Dataset extract =>

Lemma data_pop h q cs ps j c n l own :
  data_inv h q cs ps (n :: l) own -> cs !! j = Some c -> hand c = None ->
  exists nd, h !! n = Some nd /\
    forall q', q_head q' = n_next nd ->
      q_tail q' = (match n_next nd with None => None | Some _ => q_tail q end) ->
      q_count q' = u64 (q_count q - 1) ->
      data_inv h q' (<[j := set_c_at (CHas n) c]> cs) ps l (<[n := OCons j]> own).
Proof.
  intros D Hj Hh. pose proof (lseg_NoDup _ _ _ _ (d_list _ _ _ _ _ _ D)) as [Hnl _]%NoDup_cons.
  pose proof (d_list _ _ _ _ _ _ D) as (Hq & nd & Hnd & Hl). exists nd. split; [done|].
  intros q' E1 E2 E3.
  pose proof (prod_items_le _ _ _ _ _ _ D) as Hle. pose proof items_fit as Hfit.
  pose proof (zsum_nonneg c_has cs (fun c => c_has_nonneg _ _ _ _ _ _ c D)) as Hnn.
  assert (Ho : own !! n = Some OQueue) by (apply (d_queue _ _ _ _ _ _ D); by left).
  destruct D. cbn [length] in *. split; try done.
  - by rewrite E1.
  - rewrite E2. destruct l as [|b l]; cbn in Hl; [by rewrite Hl|]. destruct Hl as [-> _]. done.
  - rewrite E3, u64_small; lia.
  - intros m. rewrite lookup_insert. case_decide; [subst; rewrite Hnd; by split; eauto|apply d_dom0].
  - intros m. rewrite lookup_insert. case_decide as Hm; [subst; by split|].
    rewrite <- d_queue0, elem_of_cons. split; [auto|by intros [->|?]].
  - intros m j'. rewrite lookup_insert. setoid_rewrite list_lookup_insert_Some. case_decide as Hm.
    + subst m. split.
      * intros [= <-]. eexists. split; [left; split_and!; [done..|by eapply lookup_lt_Some]|done].
      * intros (c' & [(<- & _)|[_ Hj']] & Hx); [done|].
        assert (own !! n = Some (OCons j')) by (apply d_cons0; eauto). congruence.
    + rewrite d_cons0. split.
      * intros (c' & Hj' & Hx). exists c'. split; [|done]. right. split; [|done]. intros ->. congruence.
      * intros (c' & [(<- & <- & _)|[_ Hj']] & Hx); [by injection Hx|eauto].
  - intros m k. rewrite lookup_insert, <- d_prod0. case_decide; [subst; rewrite Ho; by split|done].
  - rewrite d_items0, (zsum_insert _ _ _ _ _ Hj). unfold c_has at 3 4. rewrite Hh. cbn. lia.
  - rewrite d_sum0, (zsum_insert _ _ _ _ _ Hj). f_equal. unfold c_worth at 3 4. rewrite Hh. cbn.
    fold (zsum (node_value h) l). lia.
  - intros c' [j' Hj']%list_elem_of_lookup. rewrite list_lookup_insert_Some in Hj'.
    destruct Hj' as [(_ & <- & _)|[_ Hj']]; [cbn|]; apply d_nonneg0; by eapply list_elem_of_lookup_2.
  - by rewrite length_insert.
Qed.
(* ===== verification/Pipeline.v ===== *)
(** The write pipeline as an abstract machine: the resident map, the two queues and the hands
    of the two stages as lists of pages, the disk, and the chunks the callers have in flight.
    The order of the pages in the pipeline decides what a reader of the file would see; this
    file proves that no transition changes that view except an accepted chunk, which changes
    exactly its own bytes. The file [System] shows that the code implements this machine. *)
From stdpp Require Import base numbers list gmap sets.
From Corelib Require Import Init.Byte.
From S2P Require Import Prelude Config Segments Watermark ScrapPage Heap PageIndex Otflush.

(** * The machine *)

(** One chunk of a write: a range inside one page. *)
Record chunk := mk_chunk { ck_base : Z; ck_intra : Z; ck_src : buf; ck_len : Z }.

Definition ck_off (c : chunk) : Z := ck_base c + ck_intra c.

Definition base_ok (b : Z) : Prop :=
  0 <= b < 2 ^ 63 - NOX_DATAZONE_SIZE /\ aligned NOX_DATAZONE_SIZE b.

Definition chunk_wf (c : chunk) : Prop :=
  base_ok (ck_base c) /\ 0 <= ck_intra c /\ 0 < ck_len c /\
  ck_intra c + ck_len c <= NOX_DATAZONE_SIZE.

Definition chunk_disjoint (c d : chunk) : Prop :=
  ck_off c + ck_len c <= ck_off d \/ ck_off d + ck_len d <= ck_off c.

(** A caller with a chunk in flight is about to look the page up, or about to detach the
    sealed page it found. *)
Inductive phase := FLook | FDet (a : addr).

Inductive s1_hold :=
| H1None
| H1Popped (a : addr)
| H1Wait (a : addr) (holes : list scrap_entry)
| H1Go (a : addr) (holes : list scrap_entry)
| H1Got (a : addr) (holes : list scrap_entry) (scratch : buf)
| H1Full (a : addr).

Inductive s2_hold :=
| H2None
| H2Collect (batch : list addr)
| H2Detach (batch rest : list addr)
| H2Done (rest : list addr).

Record pipe := mk_pipe {
  pg : gmap addr scrap_page;
  res : gmap Z addr;
  pq1 : list addr;
  pq2 : list addr;
  h1 : s1_hold;
  h2 : s2_hold;
  disk : buf;
  fl : gmap nat (chunk * phase)
}.

Definition s1_page (h : s1_hold) : list addr :=
  match h with
  | H1None => []
  | H1Popped a | H1Wait a _ | H1Go a _ | H1Got a _ _ | H1Full a => [a]
  end.

Definition s2_pages (h : s2_hold) : list addr :=
  match h with
  | H2None => []
  | H2Collect batch | H2Detach batch _ | H2Done batch => batch
  end.

(** The pages of the pipeline, the next one to reach the disk first. *)
Definition ord (s : pipe) : list addr := s2_pages (h2 s) ++ pq2 s ++ s1_page (h1 s) ++ pq1 s.

Definition tag_if_full (p : scrap_page) : scrap_page :=
  if scrap_page_is_full p then tag_page NOX_TAG_FULL p else p.

Definition unlink_res (b : Z) (a : addr) (m : gmap Z addr) : gmap Z addr :=
  if decide (m !! b = Some a) then delete b m else m.

Definition page_base (m : gmap addr scrap_page) (a : addr) : option Z := base <$> m !! a.

(** What errors may have done: [damaged] are the bytes the machine says nothing about, because a
    write of them failed, because a call ran out of memory before it reached them, or because
    Stage-1 gave up their page, which [gives_up] allows for some bases. With no damage, the default, the
    machine is exact. *)
Class Damage := mk_damage { damaged : Z -> Prop; gives_up : Z -> Prop }.

#[export] Instance no_damage : Damage | 10 := mk_damage (fun _ => False) (fun _ => False).

(** All bytes of the page of base [b] are damaged. *)
Definition spoiled {dmg : Damage} (b : Z) : Prop :=
  forall x, b <= x < b + NOX_DATAZONE_SIZE -> damaged x.

(** Equality of files outside the damage. *)
Definition agree {dmg : Damage} (f g : buf) : Prop := forall x, ~ damaged x -> f x = g x.

Section Machine.
Context `{NoxConfig} {dmg : Damage}.
(* ===== verification/SimWrite.v ===== *)
(** The callers of [nox_write] in the simulation: the chunk arithmetic, the enqueue operations
    on the represented state, and the critical section of [scrap_write_chunk]. *)
From stdpp Require Import base numbers list gmap sets.
From Corelib Require Import Init.Byte.
From S2P Require Import Prelude Config Segments IoDirect Watermark ScrapPage Heap Queue.
From S2P Require Import PageIndex Stats Otflush Engine Pipeline System Simulation SimFlush.

(** * Chunk arithmetic *)

Lemma next_chunk_spec cur remaining :
  range_ok cur remaining -> 0 < remaining ->
  let '(b, intra, len) := next_chunk cur remaining in
  base_ok b /\ 0 <= intra /\ 0 < len <= remaining /\ intra + len <= NOX_DATAZONE_SIZE /\
  b + intra = cur /\ (len = remaining \/ intra + len = NOX_DATAZONE_SIZE).
Proof.
  intros (Hc & Hr & He) Hpos. unfold next_chunk.
  destruct (NOX_PAGE_BASE_bounds cur) as ([Hb0 Hb1] & Hb2 & Hal); [sz|].
  rewrite (u32_small (cur - NOX_PAGE_BASE cur)) by sz.
  rewrite u32_small by sz. unfold base_ok.
  destruct (remaining <? _) eqn:E; [rewrite u32_small by sz|]; split_and!; try done; sz.
Qed.

Lemma chunk_of_spec l :
  range_ok (wl_cur l) (wl_remaining l) -> 0 < wl_remaining l ->
  chunk_wf (chunk_of l) /\ ck_off (chunk_of l) = wl_cur l /\
  0 < ck_len (chunk_of l) <= wl_remaining l /\ ck_src (chunk_of l) = wl_src l /\
  ck_len (chunk_of l) = (wl_chunk l).2.
Proof.
  intros Hr Hp. pose proof (next_chunk_spec _ _ Hr Hp) as Hn.
  unfold chunk_of, wl_chunk in *. destruct (next_chunk _ _) as [[b intra] len].
  unfold chunk_wf, ck_off. cbn. intuition lia.
Qed.

Lemma wl_advance_spec l :
  range_ok (wl_cur l) (wl_remaining l) -> 0 < wl_remaining l ->
  wl_cur (wl_advance l) = wl_cur l + ck_len (chunk_of l) /\
  wl_remaining (wl_advance l) = wl_remaining l - ck_len (chunk_of l) /\
  range_ok (wl_cur (wl_advance l)) (wl_remaining (wl_advance l)).
Proof.
  intros Hr Hp. destruct (chunk_of_spec l Hr Hp) as (_ & _ & Hl & _ & Hlen).
  destruct Hr as (Hc & Hr & He). unfold wl_advance, range_ok. cbn [wl_cur wl_remaining]. rewrite <- Hlen.
  rewrite !u64_small by sz. split_and!; sz.
Qed.

(** * The callers *)

Definition range_within (r' r : option (Z * Z)) : Prop :=
  match r', r with
  | None, _ => True
  | Some (lo', len'), Some (lo, len) => lo <= lo' /\ lo' + len' <= lo + len
  | Some _, None => False
  end.

Definition set_flight (i : nat) (x : option (chunk * phase)) (f : gmap nat (chunk * phase))
  : gmap nat (chunk * phase) :=
  match x with Some v => <[i := v]> f | None => delete i f end.

Lemma set_flight_lookup fg f i c :
  (forall j, f !! j = fg !! j ≫= fg_flight) ->
  forall j, set_flight i (fg_flight c) f !! j = (<[i := c]> fg : gmap nat fg_ctl) !! j ≫= fg_flight.
Proof.
  intros Hf j. rewrite lookup_insert. unfold set_flight. case_decide as E.
  - subst j. cbn. destruct (fg_flight c); [apply lookup_insert_eq|apply lookup_delete_eq].
  - rewrite <- Hf. destruct (fg_flight c); [by apply lookup_insert_ne|by apply lookup_delete_ne].
Qed.

Lemma within_disjoint lo len lo' len' r :
  lo <= lo' -> lo' + len' <= lo + len -> disjoint_from lo len r -> disjoint_from lo' len' r.
Proof. destruct r as [[]|]; cbn; [lia|done]. Qed.

Lemma disjoint_sym c c' : fg_disjoint c c' -> fg_disjoint c' c.
Proof.
  unfold fg_disjoint, disjoint_from. destruct (fg_range c) as [[]|], (fg_range c') as [[]|]; try done.
  tauto.
Qed.

(** A caller moves on, keeping its range or part of it. *)
Lemma fg_sim_set fg f i c c' :
  fg_sim fg f -> fg !! i = Some c -> fg_wf c' -> range_within (fg_range c') (fg_range c) ->
  fg_sim (<[i := c']> fg) (set_flight i (fg_flight c') f).
Proof.
  intros [Hf Hw Hd] Hi Hc' Hr.
  assert (Hdis : forall j e, j <> i -> fg !! j = Some e -> fg_disjoint c' e).
  { intros j e Hne Hj. assert (Hce : fg_disjoint c e) by (by eapply (Hd i j); eauto).
    unfold fg_disjoint, range_within in *. destruct (fg_range c') as [[lo' len']|]; [|done].
    destruct (fg_range c) as [[lo len]|]; [|done]. destruct Hr as [R1 R2].
    exact (within_disjoint _ _ _ _ _ R1 R2 Hce). }
  split.
  - by apply set_flight_lookup.
  - intros j e. rewrite lookup_insert. case_decide; [intros [= <-]; done|apply Hw].
  - intros j k e e' Hne. rewrite !lookup_insert. case_decide as E1; case_decide as E2; subst.
    + done.
    + intros [= <-] Hk. by apply (Hdis k).
    + intros Hj [= <-]. apply disjoint_sym. by apply (Hdis j).
    + by apply Hd.
Qed.

(** A caller starts a write whose range the contract allows. *)
Lemma fg_sim_call fg f i rc c' :
  fg_sim fg f -> fg !! i = Some (FgIdle rc) -> fg_wf c' -> fg_flight c' = None ->
  (forall lo len, fg_range c' = Some (lo, len) ->
     forall j e, j <> i -> fg !! j = Some e -> disjoint_from lo len (fg_range e)) ->
  fg_sim (<[i := c']> fg) f.
Proof.
  intros [Hf Hw Hd] Hi Hc' Hfl Hr.
  assert (Hdis : forall j e, j <> i -> fg !! j = Some e -> fg_disjoint c' e).
  { intros j e Hne Hj. unfold fg_disjoint. destruct (fg_range c') as [[lo len]|] eqn:E; [|done].
    by eapply Hr. }
  split.
  - intros j. rewrite (Hf j), lookup_insert. case_decide as E; [subst j|done].
    rewrite Hi. cbn. by rewrite Hfl.
  - intros j e. rewrite lookup_insert. case_decide; [intros [= <-]; done|apply Hw].
  - intros j k e e' Hne. rewrite !lookup_insert. case_decide as E1; case_decide as E2; subst.
    + done.
    + intros [= <-] Hk. by apply (Hdis k).
    + intros Hj [= <-]. apply disjoint_sym. by apply (Hdis j).
    + by apply Hd.
Qed.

Try it => Scan the listing above for the word "which" and copy every line that holds it.

Answer section =>
    file proves that no transition changes that view except an accepted chunk, which changes
    Stage-1 gave up their page, which [gives_up] allows for some bases. With no damage, the default, the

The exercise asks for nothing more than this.